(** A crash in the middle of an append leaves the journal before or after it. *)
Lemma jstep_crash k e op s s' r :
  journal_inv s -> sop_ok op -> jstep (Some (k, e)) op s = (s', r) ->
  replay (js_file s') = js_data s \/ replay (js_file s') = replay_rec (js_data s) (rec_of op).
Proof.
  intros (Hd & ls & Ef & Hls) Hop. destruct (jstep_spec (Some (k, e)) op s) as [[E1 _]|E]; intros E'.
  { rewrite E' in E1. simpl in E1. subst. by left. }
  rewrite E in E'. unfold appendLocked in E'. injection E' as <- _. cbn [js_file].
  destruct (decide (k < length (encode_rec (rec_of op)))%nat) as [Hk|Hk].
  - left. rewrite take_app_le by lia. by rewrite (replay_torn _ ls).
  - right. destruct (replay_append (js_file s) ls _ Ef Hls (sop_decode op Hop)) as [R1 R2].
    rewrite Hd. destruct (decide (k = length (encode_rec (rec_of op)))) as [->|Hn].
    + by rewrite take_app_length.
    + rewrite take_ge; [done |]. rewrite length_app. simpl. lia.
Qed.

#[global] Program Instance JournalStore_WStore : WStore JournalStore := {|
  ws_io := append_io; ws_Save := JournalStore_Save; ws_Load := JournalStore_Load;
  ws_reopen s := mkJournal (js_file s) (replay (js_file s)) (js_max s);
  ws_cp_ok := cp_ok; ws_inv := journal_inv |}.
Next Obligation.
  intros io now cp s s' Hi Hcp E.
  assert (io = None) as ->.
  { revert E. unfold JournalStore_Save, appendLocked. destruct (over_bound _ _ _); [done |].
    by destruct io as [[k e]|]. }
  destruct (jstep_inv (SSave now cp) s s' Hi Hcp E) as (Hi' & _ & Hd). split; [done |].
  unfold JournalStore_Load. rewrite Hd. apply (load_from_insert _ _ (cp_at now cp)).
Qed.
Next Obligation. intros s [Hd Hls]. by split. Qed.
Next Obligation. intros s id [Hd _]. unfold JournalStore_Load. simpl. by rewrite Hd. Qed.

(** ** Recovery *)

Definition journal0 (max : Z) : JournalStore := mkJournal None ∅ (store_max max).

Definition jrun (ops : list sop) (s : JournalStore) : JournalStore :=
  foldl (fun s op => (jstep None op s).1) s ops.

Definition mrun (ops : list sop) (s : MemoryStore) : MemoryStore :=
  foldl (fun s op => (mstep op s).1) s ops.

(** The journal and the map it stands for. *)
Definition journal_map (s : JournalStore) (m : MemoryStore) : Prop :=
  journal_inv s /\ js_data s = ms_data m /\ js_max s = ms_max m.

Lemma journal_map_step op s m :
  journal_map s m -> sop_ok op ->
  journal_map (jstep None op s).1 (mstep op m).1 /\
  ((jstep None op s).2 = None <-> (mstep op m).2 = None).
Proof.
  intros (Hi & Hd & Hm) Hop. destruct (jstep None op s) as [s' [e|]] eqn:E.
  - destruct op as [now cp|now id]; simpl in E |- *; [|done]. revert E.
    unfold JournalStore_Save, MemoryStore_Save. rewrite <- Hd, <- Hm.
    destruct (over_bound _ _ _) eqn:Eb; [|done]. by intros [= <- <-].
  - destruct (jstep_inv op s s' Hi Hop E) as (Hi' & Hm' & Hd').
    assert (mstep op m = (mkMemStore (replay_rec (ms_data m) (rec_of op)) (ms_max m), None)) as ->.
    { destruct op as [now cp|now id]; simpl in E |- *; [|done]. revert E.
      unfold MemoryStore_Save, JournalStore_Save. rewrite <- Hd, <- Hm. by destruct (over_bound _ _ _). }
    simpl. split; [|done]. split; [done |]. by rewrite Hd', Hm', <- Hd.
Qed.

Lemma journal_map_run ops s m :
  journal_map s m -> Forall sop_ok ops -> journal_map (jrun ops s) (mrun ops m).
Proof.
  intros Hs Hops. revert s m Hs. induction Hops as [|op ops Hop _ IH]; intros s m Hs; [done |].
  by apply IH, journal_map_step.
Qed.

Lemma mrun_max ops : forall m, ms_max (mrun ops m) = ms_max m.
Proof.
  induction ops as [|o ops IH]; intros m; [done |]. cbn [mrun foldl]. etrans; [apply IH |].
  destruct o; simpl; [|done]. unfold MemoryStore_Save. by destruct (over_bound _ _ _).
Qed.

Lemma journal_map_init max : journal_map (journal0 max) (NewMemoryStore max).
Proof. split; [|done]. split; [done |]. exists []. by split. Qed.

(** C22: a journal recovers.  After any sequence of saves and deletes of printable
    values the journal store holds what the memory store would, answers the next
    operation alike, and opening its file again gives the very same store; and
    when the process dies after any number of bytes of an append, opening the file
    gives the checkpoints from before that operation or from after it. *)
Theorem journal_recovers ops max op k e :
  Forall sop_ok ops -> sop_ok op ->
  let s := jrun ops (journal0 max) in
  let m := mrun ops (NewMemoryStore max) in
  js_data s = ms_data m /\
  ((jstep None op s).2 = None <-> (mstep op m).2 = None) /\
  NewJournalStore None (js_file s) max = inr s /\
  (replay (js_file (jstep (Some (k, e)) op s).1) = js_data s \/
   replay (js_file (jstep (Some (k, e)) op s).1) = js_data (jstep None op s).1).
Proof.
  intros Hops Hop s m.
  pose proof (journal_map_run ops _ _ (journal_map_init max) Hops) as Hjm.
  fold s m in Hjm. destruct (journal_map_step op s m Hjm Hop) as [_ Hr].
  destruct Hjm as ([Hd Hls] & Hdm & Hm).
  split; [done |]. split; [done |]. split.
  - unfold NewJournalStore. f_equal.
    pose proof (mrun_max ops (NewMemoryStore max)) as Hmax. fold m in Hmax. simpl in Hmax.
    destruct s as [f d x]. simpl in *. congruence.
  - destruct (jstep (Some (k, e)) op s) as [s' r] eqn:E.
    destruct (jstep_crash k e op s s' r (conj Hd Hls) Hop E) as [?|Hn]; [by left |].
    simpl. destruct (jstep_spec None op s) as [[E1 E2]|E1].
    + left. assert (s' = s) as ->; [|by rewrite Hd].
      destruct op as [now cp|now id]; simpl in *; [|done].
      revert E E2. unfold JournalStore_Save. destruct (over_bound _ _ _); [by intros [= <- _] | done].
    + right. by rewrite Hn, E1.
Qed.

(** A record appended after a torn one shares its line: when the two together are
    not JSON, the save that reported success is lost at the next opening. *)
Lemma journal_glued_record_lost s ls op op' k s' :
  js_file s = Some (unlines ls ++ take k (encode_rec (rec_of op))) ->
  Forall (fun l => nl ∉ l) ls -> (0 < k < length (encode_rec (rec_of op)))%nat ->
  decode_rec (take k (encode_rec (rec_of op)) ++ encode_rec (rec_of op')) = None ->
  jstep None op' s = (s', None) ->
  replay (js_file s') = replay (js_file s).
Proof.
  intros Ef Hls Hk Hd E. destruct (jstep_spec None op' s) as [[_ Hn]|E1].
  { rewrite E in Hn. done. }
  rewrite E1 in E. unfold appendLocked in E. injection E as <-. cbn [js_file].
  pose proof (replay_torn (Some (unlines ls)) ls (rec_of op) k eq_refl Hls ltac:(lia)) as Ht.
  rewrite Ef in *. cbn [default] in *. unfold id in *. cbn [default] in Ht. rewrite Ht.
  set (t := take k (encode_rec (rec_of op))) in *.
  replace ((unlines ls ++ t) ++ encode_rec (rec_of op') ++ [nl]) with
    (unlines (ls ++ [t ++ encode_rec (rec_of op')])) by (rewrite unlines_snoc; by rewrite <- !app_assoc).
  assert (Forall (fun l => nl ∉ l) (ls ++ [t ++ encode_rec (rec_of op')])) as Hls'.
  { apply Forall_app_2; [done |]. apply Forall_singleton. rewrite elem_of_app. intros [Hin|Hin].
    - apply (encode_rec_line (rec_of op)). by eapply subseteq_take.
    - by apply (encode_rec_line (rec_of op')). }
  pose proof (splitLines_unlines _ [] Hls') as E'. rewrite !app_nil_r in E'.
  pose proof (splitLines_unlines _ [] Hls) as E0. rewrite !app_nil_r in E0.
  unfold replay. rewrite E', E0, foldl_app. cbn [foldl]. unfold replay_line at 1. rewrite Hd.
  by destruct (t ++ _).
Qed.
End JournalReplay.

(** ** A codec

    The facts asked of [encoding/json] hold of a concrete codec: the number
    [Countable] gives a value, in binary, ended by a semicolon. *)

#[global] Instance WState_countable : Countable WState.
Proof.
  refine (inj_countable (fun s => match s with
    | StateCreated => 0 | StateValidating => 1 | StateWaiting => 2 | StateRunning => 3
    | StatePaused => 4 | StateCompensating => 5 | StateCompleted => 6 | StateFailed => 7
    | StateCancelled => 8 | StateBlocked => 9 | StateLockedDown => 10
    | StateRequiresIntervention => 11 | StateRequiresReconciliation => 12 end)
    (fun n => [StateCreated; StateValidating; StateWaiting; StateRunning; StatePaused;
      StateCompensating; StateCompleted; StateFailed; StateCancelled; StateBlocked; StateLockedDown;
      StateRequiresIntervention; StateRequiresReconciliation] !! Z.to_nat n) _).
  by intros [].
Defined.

○ ○ ○

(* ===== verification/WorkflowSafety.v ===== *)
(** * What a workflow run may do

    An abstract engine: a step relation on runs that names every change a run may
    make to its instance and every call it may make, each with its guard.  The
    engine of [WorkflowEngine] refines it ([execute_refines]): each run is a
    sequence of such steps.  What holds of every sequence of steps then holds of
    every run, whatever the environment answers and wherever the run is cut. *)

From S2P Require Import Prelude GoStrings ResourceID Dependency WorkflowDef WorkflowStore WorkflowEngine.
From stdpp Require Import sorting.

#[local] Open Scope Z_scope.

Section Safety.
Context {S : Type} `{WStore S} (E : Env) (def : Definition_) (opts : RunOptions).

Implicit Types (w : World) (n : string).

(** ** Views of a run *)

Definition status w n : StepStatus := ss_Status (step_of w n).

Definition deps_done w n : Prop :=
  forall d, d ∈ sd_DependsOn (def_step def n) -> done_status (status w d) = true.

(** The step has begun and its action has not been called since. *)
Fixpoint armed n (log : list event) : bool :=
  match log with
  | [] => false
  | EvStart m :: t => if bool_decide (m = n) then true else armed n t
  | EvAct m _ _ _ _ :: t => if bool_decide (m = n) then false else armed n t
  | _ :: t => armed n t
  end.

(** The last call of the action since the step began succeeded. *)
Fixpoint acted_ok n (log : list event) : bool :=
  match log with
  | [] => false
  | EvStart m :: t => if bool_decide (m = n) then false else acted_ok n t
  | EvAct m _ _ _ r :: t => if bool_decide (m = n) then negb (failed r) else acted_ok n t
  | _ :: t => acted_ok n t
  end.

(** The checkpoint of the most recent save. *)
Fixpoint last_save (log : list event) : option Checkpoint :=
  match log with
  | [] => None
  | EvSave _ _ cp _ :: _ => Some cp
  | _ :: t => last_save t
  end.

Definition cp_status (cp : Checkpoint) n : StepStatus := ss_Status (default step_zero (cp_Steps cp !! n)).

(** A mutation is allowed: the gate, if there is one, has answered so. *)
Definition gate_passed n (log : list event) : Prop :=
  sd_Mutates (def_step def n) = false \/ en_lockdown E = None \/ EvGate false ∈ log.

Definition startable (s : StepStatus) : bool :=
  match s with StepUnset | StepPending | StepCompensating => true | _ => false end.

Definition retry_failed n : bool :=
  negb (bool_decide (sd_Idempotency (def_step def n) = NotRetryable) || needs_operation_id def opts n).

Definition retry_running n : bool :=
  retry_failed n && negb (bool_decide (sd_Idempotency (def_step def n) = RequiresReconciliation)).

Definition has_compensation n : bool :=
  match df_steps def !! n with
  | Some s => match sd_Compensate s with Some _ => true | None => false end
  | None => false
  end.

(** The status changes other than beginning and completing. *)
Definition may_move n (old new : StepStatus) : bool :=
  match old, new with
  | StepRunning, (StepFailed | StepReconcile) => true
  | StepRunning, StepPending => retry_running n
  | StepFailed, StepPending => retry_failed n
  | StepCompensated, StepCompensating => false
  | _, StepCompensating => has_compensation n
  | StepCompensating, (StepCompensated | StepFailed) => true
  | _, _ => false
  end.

○ ○ ○

(WORK REQUIRED) How many lines in the entries above include the string "Prop"? Please answer with that number and nothing more.

(FINISHED EXERCISE) 3